### What the exercise asks
Using the material below, return exactly the lines between the one holding "dot on, dot" and the one holding "split; [rewrite toHex_length, Hlen;", inclusive, and no others.

### Task inputs
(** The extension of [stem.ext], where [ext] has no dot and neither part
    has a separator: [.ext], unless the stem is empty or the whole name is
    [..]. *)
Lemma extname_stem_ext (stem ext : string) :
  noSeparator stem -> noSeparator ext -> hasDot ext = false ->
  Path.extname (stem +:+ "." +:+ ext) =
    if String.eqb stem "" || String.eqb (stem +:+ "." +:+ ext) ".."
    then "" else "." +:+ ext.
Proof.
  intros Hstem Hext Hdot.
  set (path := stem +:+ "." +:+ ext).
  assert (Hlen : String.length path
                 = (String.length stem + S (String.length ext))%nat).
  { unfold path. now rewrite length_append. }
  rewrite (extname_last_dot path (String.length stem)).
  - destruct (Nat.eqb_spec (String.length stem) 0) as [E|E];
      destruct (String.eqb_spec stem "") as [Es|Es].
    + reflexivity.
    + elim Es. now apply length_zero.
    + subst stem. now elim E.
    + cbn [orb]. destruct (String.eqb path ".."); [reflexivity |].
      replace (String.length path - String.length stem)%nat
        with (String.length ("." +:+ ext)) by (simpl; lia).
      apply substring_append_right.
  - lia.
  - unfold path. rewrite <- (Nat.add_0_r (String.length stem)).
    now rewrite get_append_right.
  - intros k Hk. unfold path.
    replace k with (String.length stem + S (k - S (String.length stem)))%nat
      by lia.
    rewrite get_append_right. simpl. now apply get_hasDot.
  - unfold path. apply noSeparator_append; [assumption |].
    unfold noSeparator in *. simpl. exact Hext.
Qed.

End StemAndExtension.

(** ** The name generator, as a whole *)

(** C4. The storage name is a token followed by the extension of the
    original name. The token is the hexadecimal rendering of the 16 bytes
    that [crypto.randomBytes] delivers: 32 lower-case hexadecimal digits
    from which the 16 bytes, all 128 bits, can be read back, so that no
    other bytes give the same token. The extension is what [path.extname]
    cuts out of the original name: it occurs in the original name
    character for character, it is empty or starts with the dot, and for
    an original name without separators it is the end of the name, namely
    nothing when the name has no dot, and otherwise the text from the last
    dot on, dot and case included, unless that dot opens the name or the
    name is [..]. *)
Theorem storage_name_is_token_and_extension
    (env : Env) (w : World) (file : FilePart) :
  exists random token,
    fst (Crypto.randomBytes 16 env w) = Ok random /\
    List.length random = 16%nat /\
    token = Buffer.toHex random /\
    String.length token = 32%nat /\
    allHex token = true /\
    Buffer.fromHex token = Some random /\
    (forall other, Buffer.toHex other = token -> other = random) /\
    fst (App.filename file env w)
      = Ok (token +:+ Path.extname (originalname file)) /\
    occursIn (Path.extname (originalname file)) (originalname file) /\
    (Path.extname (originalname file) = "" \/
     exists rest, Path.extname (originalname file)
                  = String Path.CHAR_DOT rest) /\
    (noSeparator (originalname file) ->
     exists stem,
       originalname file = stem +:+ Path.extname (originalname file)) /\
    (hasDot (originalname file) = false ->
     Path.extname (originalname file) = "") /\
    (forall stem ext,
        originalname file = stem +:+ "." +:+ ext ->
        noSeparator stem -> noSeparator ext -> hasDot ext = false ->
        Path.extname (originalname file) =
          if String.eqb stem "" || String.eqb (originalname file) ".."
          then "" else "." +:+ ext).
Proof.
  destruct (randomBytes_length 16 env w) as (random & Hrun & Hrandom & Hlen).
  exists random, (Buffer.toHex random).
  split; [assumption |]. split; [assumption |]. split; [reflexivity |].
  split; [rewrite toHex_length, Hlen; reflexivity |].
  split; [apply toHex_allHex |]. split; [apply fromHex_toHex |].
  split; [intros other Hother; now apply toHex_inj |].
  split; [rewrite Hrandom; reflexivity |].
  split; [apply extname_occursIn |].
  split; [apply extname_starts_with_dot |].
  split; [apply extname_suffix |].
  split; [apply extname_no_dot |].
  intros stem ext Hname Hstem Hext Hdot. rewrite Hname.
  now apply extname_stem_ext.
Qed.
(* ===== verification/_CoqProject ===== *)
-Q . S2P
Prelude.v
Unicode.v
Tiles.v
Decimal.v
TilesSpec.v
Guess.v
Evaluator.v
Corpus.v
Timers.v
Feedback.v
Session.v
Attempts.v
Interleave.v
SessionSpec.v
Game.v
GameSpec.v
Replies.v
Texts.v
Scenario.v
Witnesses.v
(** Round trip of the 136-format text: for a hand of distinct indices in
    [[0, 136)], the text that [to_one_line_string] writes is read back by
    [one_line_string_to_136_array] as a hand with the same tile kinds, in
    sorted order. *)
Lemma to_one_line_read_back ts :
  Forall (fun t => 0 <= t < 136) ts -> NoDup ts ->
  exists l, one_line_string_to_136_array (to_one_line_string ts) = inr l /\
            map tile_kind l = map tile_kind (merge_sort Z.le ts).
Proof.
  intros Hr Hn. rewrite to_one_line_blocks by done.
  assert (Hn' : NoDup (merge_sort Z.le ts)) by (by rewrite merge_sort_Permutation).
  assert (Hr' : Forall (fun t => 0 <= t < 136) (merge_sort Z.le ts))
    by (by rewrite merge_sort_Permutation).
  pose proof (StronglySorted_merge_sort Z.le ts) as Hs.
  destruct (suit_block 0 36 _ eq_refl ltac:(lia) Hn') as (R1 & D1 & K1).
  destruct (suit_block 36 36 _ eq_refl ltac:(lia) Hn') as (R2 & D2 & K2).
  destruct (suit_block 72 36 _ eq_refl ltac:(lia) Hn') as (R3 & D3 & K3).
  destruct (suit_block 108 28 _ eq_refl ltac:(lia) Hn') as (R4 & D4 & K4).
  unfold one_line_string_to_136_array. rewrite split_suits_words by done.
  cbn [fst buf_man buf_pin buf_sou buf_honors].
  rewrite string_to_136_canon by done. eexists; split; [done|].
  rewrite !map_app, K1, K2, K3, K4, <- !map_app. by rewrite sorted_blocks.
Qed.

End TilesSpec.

### Your response
    dot on, dot and case included, unless that dot opens the name or the
    name is [..]. *)
Theorem storage_name_is_token_and_extension
    (env : Env) (w : World) (file : FilePart) :
  exists random token,
    fst (Crypto.randomBytes 16 env w) = Ok random /\
    List.length random = 16%nat /\
    token = Buffer.toHex random /\
    String.length token = 32%nat /\
    allHex token = true /\
    Buffer.fromHex token = Some random /\
    (forall other, Buffer.toHex other = token -> other = random) /\
    fst (App.filename file env w)
      = Ok (token +:+ Path.extname (originalname file)) /\
    occursIn (Path.extname (originalname file)) (originalname file) /\
    (Path.extname (originalname file) = "" \/
     exists rest, Path.extname (originalname file)
                  = String Path.CHAR_DOT rest) /\
    (noSeparator (originalname file) ->
     exists stem,
       originalname file = stem +:+ Path.extname (originalname file)) /\
    (hasDot (originalname file) = false ->
     Path.extname (originalname file) = "") /\
    (forall stem ext,
        originalname file = stem +:+ "." +:+ ext ->
        noSeparator stem -> noSeparator ext -> hasDot ext = false ->
        Path.extname (originalname file) =
          if String.eqb stem "" || String.eqb (originalname file) ".."
          then "" else "." +:+ ext).
Proof.
  destruct (randomBytes_length 16 env w) as (random & Hrun & Hrandom & Hlen).
  exists random, (Buffer.toHex random).
  split; [assumption |]. split; [assumption |]. split; [reflexivity |].
  split; [rewrite toHex_length, Hlen; reflexivity |].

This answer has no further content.